You can create alerts rules based on CloudMonitor metrics or custom business metrics. To create an alert rule, log on to the CloudMonitor console, choose Alerts > Alert Rules, and then click Create Alert Rule.
Subscribe to threshold-triggered events
CloudMonitor allows you to configure custom alert notifications for event subscription policies. You can use the event subscription feature to configure custom alert notifications. For example, you can subscribe to threshold-triggered events, merge and denoise alerts, upgrade alert contact groups, specify custom alert notification methods, and push alert notifications to destination channels based on data templates in the JSON format.
To subscribe to events, log on to the CloudMonitor console, choose Event Center > Event Subscription, and then click Create Subscription Policy.

Manage alerts

Alerts triggered by system events

Events detected by CloudMonitor are displayed on the Event Center > Notification History page. O&M engineers can take measures to manage and fix issues based on the detailed information provided by the event center.

Critical alerts require immediate response to minimize the impact. For low-severity alerts, we recommend that O&M engineers check the event center on a daily basis to ensure system stability and performance.

Business alerts

To ensure business operations efficiency, you can view business alerts triggered by custom alert rules on the Event Center > Notification History page in the CloudMonitor console.

We recommend that you configure conditions based on your business requirements to enable Function Compute or automation scripts to automatically fix issues. Alternatively, you can manage alert on the Notification History page on a regular basis. This not only facilitates problem-solving, but also optimizes resource utilization through automation measures.

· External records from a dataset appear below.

Definition planned : CoreStore := state_after (plan_candidate None (store_new sample_online)) retained_store.
Definition planned_ticked : CoreStore := state_after (apply_builtin_tick 100 planned) planned.
Definition planned_commits : list CoreTransferCommit := commits_of [CallTick 100] false planned.
Lemma planned_ticked_ok : is_ok (apply_builtin_tick 100 planned) = true.
Proof. vm_compute. reflexivity. Qed.
Lemma planned_commits_eq : planned_commits = [mkCommit 0 1 false [MutBuiltinTick 100]].
Proof. vm_compute. reflexivity. Qed.

Lemma resync_complete_witness :
  exists precopy events, (seal_delta_since 0 planned_ticked).2 = Ok (precopy, events) /\
    events = answer_of (apply_builtin_tick 100 planned) [] /\
    journal (seal_delta_since 0 planned_ticked).1 = Inactive.
Proof.
  pose proof (resync_complete None (store_new sample_online) 0 (store_new sample_online) planned
    planned_commits (answer_of (apply_builtin_tick 100 planned) []) planned_ticked eq_refl) as H.
  specialize (H (tick_run _ _ planned_ticked_ok)).
  assert (revision (active (store_new sample_online)) + len planned_commits < u64_max) as Hl
    by (rewrite planned_commits_eq; change (0 + 1 < u64_max); unfold u64_max; lia).
  specialize (H Hl).
  assert (is_ok (seal_delta_since 0 planned_ticked).2 = true) as Hok by (vm_compute; reflexivity).
  destruct (seal_delta_since 0 planned_ticked) as [sealed r]. cbn [fst snd] in *.
  destruct r as [[precopy events]|e| |]; [|discriminate Hok..]. exists precopy, events.
  destruct H as (_ & He & Hj & _). exact (conj eq_refl (conj He Hj)).
Defined.
Fixpoint write_varint_loop (fuel : nat) (v : Z) : Write unit :=
  match fuel with
  | O => out_of_fuel
  | S fuel =>
      if Z.land v (Z.lnot 0x7f) =? 0 then
        if v <=? u8_max then write_u8 v else panic
      else write_u8 (Z.lor (Z.land v 0x7f) 0x80) ;; write_varint_loop fuel (Z.shiftr v 7)
  end.
Definition write_varint (v : Z) : Write unit := write_varint_loop 5 (to_unsigned 32 v).

Definition write_string (v : string) : Write unit :=
  let bytes := string_bytes v in
  if i32_max <? len bytes then throw (StringTooLong (len bytes))
  else write_varint (len bytes) ;; write_bytes bytes.

(** ** Reading *)

Record PacketReader : Type := mkReader { payload : list byte; cursor : Z }.
Definition Read (A : Type) : Type := M ProtocolError PacketReader A.
#[global] Typeclasses Transparent Read.
Definition reader_new (bytes : list byte) : PacketReader := mkReader bytes 0.

Definition read_u8 : Read Z := fun r =>
  match payload r !! Z.to_nat (cursor r) with
  | Some b => (mkReader (payload r) (cursor r + 1), Ok (byte_Z b))
  | None => (r, Err UnexpectedEof)
  end.
Definition read_bytes (n : Z) : Read (list byte) := fun r =>
  let e := saturating_add usize_max (cursor r) n in
  match slice_get (payload r) (cursor r) e with
  | Some bytes => (mkReader (payload r) e, Ok bytes)
  | None => (r, Err UnexpectedEof)
  end.
Definition is_exhausted (r : PacketReader) : bool := cursor r =? len (payload r).

Definition read_i8 : Read Z := b ← read_u8; mret (to_signed 8 b).
Definition read_bool : Read bool := b ← read_u8; mret (negb (b =? 0)).
(** [read_exact::<N>]: [copy_from_slice] of as many bytes as it asked for. *)
Definition read_exact (n : Z) : Read (list byte) :=
  bytes ← read_bytes n; if len bytes =? n then mret bytes else panic.
Definition read_i16 : Read Z := l ← read_exact 2; mret (to_signed 16 (from_be_bytes l)).
Definition read_u16 : Read Z := l ← read_exact 2; mret (from_be_bytes l).
Definition read_i32 : Read Z := l ← read_exact 4; mret (to_signed 32 (from_be_bytes l)).
Definition read_i64 : Read Z := l ← read_exact 8; mret (to_signed 64 (from_be_bytes l)).
Definition read_f32 : Read spec_float := l ← read_exact 4; mret (f32_of_bits (from_be_bytes l)).
Definition read_f64 : Read spec_float := l ← read_exact 8; mret (f64_of_bits (from_be_bytes l)).

Section Packet.
Context `{Build}.

(** The loop reads at most six bytes. *)
Fixpoint read_varint_loop (fuel : nat) (num_read res : Z) : Read Z :=
  match fuel with
  | O => out_of_fuel
  | S fuel =>
      b ← read_u8;
      match shl_u32 (Z.land b 0x7f) (7 * num_read) with
      | None => panic
      | Some v =>
          let res := Z.lor res v in
          let num_read := num_read + 1 in
          if 5 <? num_read then throw InvalidVarInt
          else if Z.land b 0x80 =? 0 then mret (to_signed 32 res)
          else read_varint_loop fuel num_read res
      end
  end.
Definition read_varint : Read Z := read_varint_loop 6 0 0.

Definition read_string (max_len : Z) : Read string :=
  length ← read_varint;
  if length <? 0 then throw (InvalidPacket "negative string length")
  else if saturating_mul usize_max max_len 4 <? length then throw (StringTooLong length)
  else
    bytes ← read_bytes length;
    match utf8_chars bytes with
    | None => throw InvalidUtf8
    | Some chars =>
        if max_len <? chars then throw (StringTooLong (len bytes)) else mret (bytes_string bytes)
    end.

(** [peek_varint]: [None] when the buffer ends early, and when the varint is too long. *)
Fixpoint peek_varint_loop (buffer : list byte) (num_read res : Z) :
    result ProtocolError (option (Z * Z)) :=
  match buffer with
  | [] => Ok None
  | b :: buffer =>
      match shl_u32 (Z.land (byte_Z b) 0x7f) (7 * num_read) with
      | None => Panic
      | Some v =>
          let res := Z.lor res v in
          let num_read := num_read + 1 in
          if 5 <? num_read then Ok None
          else if Z.land (byte_Z b) 0x80 =? 0 then Ok (Some (to_signed 32 res, num_read))
          else peek_varint_loop buffer num_read res
      end
  end.
Definition peek_varint (buffer : list byte) : result ProtocolError (option (Z * Z)) :=
  peek_varint_loop buffer 0 0.

(** ** Frames *)

(** A buffer is a [BytesMut]; [split_to] takes a prefix off it. *)
Record WireCodec : Type := mkCodec {
  encode_frame : list byte -> result ProtocolError (list byte);
  try_decode_frame : M ProtocolError (list byte) (option (list byte))
}.

Definition minecraft_encode_frame (bytes : list byte) : result ProtocolError (list byte) :=
  if i32_max <? len bytes then Err (InvalidPacket "frame too large")
  else written (write_varint (len bytes) ;; write_bytes bytes).
Definition minecraft_try_decode_frame : M ProtocolError (list byte) (option (list byte)) := fun buffer =>
  match peek_varint buffer with
  | Ok None => (buffer, Ok None)
  | Ok (Some (length, header_len)) =>
      if length <? 0 then (buffer, Err (InvalidPacket "negative frame length"))
      else if len buffer <? header_len + length then (buffer, Ok None)
      else
        let frame := take (Z.to_nat (header_len + length)) buffer in
        (drop (Z.to_nat (header_len + length)) buffer, Ok (Some (drop (Z.to_nat header_len) frame)))
  | Err e => (buffer, Err e)
  | Panic => (buffer, Panic)
  | OutOfFuel => (buffer, OutOfFuel)
  end.
Definition MinecraftWireCodec : WireCodec := mkCodec minecraft_encode_frame minecraft_try_decode_frame.

Definition raw_try_decode_frame : M ProtocolError (list byte) (option (list byte)) := fun buffer =>
  match buffer with
  | [] => (buffer, Ok None)
  | _ => ([], Ok (Some buffer))
  end.
Definition RawPacketStreamWireCodec : WireCodec := mkCodec Ok raw_try_decode_frame.

(** ** The read loop of a session

    [process_read_buffer]: takes frames while there are any, by the codec the session has when
    it takes it, and hands each to [handle], which answers whether to close.  [Session] is what
    the session holds besides its buffer. *)
Section ReadLoop.
Context {E Session : Type} (of_protocol : ProtocolError -> E).
Context (codec : Session -> result E WireCodec) (handle : list byte -> M E Session bool).

Fixpoint process_read_buffer (fuel : nat) : M E (Session * list byte) bool := fun '(session, buffer) =>
  match fuel with
  | O => ((session, buffer), OutOfFuel)
  | S fuel =>
      match codec session with
      | Ok current =>
          match try_decode_frame current buffer with
          | (buffer, Ok None) => ((session, buffer), Ok false)
          | (buffer, Ok (Some frame)) =>
              match handle frame session with
              | (session, Ok true) => ((session, buffer), Ok true)
              | (session, Ok false) => process_read_buffer fuel (session, buffer)
              | (session, Err e) => ((session, buffer), Err e)
              | (session, Panic) => ((session, buffer), Panic)
              | (session, OutOfFuel) => ((session, buffer), OutOfFuel)
              end
          | (buffer, Err e) => ((session, buffer), Err (of_protocol e))
          | (buffer, Panic) => ((session, buffer), Panic)
          | (buffer, OutOfFuel) => ((session, buffer), OutOfFuel)
          end
      | Err e => ((session, buffer), Err e)
      | Panic => ((session, buffer), Panic)
      | OutOfFuel => ((session, buffer), OutOfFuel)
      end
  end.
(** [read_into] appended [bytes] to the buffer. *)
Definition receive (bytes : list byte) : M E (Session * list byte) bool := fun '(session, buffer) =>
  let buffer := buffer ++ bytes in
  match buffer with
  | [] => ((session, buffer), Ok false)
  | _ => process_read_buffer (S (length buffer)) (session, buffer)
  end.
End ReadLoop.
End Packet.

(** ** What is written is read *)

Definition writes (m : Write unit) (bytes : list byte) : Prop := forall w, m w = (w ++ bytes, Ok tt).
(** From any position, [m] reads [bytes] there as [a], whatever follows. *)
Definition reads {A} (m : Read A) (bytes : list byte) (a : A) : Prop :=
  forall pre rest, len (pre ++ bytes ++ rest) <= usize_max ->
  m (mkReader (pre ++ bytes ++ rest) (len pre)) =
    (mkReader (pre ++ bytes ++ rest) (len (pre ++ bytes)), Ok a).

Create HintDb wire.

Lemma writes_bytes bytes : writes (write_bytes bytes) bytes.
Proof. done. Qed.
Lemma writes_then m1 m2 b1 b2 : writes m1 b1 -> writes m2 b2 -> writes (m1 ;; m2) (b1 ++ b2).
Proof. intros H1 H2 w. unfold mbind, M_bind. by rewrite H1, H2, app_assoc. Qed.
Lemma writes_written m bytes : writes m bytes -> written m = Ok bytes.
Proof. intros H. unfold written. by rewrite H. Qed.

Lemma reads_ret {A} (a : A) : reads (mret a) [] a.
Proof. intros pre rest _. by rewrite app_nil_r. Qed.
Lemma reads_bind {A B} (m : Read A) (f : A -> Read B) b1 b2 a c :
  reads m b1 a -> reads (f a) b2 c -> reads (m ≫= f) (b1 ++ b2) c.
Proof.
  intros H1 H2 pre rest Hl. unfold mbind, M_bind. rewrite <- (app_assoc b1) in Hl |- *.
  rewrite H1 by done. rewrite !(app_assoc pre b1). rewrite !(app_assoc pre b1) in Hl. rewrite H2 by done.
  by rewrite <- !app_assoc.
Qed.
Lemma reads_bind_ret {A B} (m : Read A) (f : A -> B) b a :
  reads m b a -> reads (x ← m; mret (f x)) b (f a).
Proof. intros H. rewrite <- (app_nil_r b). eapply reads_bind; [exact H|apply reads_ret]. Qed.
Lemma reads_read {A} (m : Read A) bytes a rest :
  reads m bytes a -> len (bytes ++ rest) <= usize_max ->
  m (reader_new (bytes ++ rest)) = (mkReader (bytes ++ rest) (len bytes), Ok a).
Proof. intros H Hl. exact (H [] rest Hl). Qed.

Use inspections to identify and eliminate potential risks

Configure inspections for different types of risks

Stability risks
In the design of a high availability (HA) architecture, if primary/secondary servers are improperly configured, switchover may fail. This may compromise system continuity and stability. In addition, improper resource deployment policies may spread the failure impact, which is also known as an expanded explosion radius. In such cases, more servers or components are affected. As a result, the overall service stability may be significantly reduced.
To prevent such risks, you can run inspections to optimize resource deployment policies and ensure that switchover can be implemented as configured. This helps you improve system disaster recovery and take measures to eliminate potential risks.
Security risks
Access control lists (ACLs) may fail to block unauthorized access due to coarse-grained filtering. Security groups may grant permissions to unnecessary ports and services. As a result, the risk of attacks is increased due to violations against the principle of least privilege (PoLP).
You can run inspections to thoroughly check ACLs and security groups to ensure that only authorized access is allowed to necessary destinations. This improves overall network security.
Performance risks
Network latency may be increased by performance bottlenecks or bypasses. Packet loss may occur if network traffic frequently exceeds the maximum bandwidth.
We recommend that you use inspections to monitor your network latency and scale out resources based on inspection results. This helps you ensure quality of service (QoS) even if the amount of data transfers increases.
Resource waste
Low resource unitization results in resource waste. If you select an improper billing method, spending on resources may unexpectedly increase, which reduces the cost-benefit ratio.
You can run inspections to optimize resource deployment policies and increase resource utilization. You can select a proper billing method based on detailed cost-benefit analysis to control your budget and increase the cost-benefit ratio.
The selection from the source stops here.